* To do
Using "this" as the search string, find the matching lines below and copy them.

Start of Data provided

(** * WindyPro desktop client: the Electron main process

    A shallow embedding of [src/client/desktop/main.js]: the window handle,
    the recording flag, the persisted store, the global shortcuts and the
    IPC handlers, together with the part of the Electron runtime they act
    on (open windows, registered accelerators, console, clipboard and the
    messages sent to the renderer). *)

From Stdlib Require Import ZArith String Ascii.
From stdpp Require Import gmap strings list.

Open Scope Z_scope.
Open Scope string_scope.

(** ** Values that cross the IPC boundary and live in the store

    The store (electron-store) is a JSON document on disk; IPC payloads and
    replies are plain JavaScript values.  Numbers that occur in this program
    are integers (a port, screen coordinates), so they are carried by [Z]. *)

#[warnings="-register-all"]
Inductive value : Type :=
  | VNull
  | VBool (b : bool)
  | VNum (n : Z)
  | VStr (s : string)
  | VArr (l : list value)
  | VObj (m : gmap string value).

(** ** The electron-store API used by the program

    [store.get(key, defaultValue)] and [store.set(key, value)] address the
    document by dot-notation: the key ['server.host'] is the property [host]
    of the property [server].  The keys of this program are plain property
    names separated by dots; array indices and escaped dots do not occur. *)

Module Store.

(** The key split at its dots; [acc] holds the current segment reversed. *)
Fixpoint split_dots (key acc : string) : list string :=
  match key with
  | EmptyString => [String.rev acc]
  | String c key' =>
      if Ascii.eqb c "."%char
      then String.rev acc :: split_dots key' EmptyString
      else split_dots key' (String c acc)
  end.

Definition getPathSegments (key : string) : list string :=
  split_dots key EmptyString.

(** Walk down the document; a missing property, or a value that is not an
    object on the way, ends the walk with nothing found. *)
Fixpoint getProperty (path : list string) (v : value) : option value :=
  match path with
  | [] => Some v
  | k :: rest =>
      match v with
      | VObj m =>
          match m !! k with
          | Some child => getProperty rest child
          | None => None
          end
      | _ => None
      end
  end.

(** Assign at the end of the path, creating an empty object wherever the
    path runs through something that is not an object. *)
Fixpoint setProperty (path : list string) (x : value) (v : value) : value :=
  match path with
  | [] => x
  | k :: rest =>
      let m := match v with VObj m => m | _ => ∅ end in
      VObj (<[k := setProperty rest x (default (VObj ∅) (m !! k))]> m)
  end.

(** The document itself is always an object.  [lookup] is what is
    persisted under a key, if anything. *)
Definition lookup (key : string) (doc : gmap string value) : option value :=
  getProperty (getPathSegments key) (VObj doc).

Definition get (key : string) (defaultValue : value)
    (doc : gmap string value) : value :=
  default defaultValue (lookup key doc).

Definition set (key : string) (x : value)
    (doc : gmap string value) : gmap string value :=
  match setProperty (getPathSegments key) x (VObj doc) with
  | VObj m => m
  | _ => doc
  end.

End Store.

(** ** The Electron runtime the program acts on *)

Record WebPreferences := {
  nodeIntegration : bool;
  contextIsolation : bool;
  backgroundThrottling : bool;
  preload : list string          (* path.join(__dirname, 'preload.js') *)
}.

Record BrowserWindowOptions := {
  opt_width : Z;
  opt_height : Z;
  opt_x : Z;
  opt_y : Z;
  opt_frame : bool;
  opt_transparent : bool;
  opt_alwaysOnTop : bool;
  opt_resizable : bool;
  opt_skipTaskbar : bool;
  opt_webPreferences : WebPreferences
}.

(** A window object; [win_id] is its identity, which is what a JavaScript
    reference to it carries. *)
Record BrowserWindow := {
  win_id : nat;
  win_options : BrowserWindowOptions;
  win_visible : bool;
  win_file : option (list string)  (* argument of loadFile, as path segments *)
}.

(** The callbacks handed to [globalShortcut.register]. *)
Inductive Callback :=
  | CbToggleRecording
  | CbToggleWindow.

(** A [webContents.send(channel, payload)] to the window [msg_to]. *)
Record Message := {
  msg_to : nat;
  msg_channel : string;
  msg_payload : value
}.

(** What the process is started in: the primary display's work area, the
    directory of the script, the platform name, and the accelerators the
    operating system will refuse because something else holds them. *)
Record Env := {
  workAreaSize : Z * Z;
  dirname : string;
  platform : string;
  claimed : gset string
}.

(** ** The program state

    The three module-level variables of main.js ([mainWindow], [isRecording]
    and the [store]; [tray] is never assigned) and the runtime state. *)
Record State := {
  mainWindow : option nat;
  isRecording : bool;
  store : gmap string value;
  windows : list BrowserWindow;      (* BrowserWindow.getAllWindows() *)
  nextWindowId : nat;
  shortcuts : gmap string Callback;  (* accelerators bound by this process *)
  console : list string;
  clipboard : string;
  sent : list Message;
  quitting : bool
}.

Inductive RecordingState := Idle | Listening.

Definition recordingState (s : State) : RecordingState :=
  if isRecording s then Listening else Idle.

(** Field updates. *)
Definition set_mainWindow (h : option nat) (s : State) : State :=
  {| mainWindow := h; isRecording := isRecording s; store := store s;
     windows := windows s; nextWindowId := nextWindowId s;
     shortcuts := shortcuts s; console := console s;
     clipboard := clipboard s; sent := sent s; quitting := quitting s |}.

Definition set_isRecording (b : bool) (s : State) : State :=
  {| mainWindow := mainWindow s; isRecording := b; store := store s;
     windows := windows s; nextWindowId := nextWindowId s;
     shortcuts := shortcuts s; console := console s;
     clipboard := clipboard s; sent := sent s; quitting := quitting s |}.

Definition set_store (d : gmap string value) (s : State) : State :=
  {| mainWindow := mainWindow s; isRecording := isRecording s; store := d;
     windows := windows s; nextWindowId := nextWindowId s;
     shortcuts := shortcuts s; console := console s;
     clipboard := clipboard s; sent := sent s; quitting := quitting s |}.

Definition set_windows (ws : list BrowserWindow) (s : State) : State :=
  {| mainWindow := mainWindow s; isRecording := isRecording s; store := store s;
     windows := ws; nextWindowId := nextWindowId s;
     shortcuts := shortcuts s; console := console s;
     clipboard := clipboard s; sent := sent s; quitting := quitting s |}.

End of Data provided

* Response box
    replies are plain JavaScript values.  Numbers that occur in this program
    of the property [server].  The keys of this program are plain property
  shortcuts : gmap string Callback;  (* accelerators bound by this process *)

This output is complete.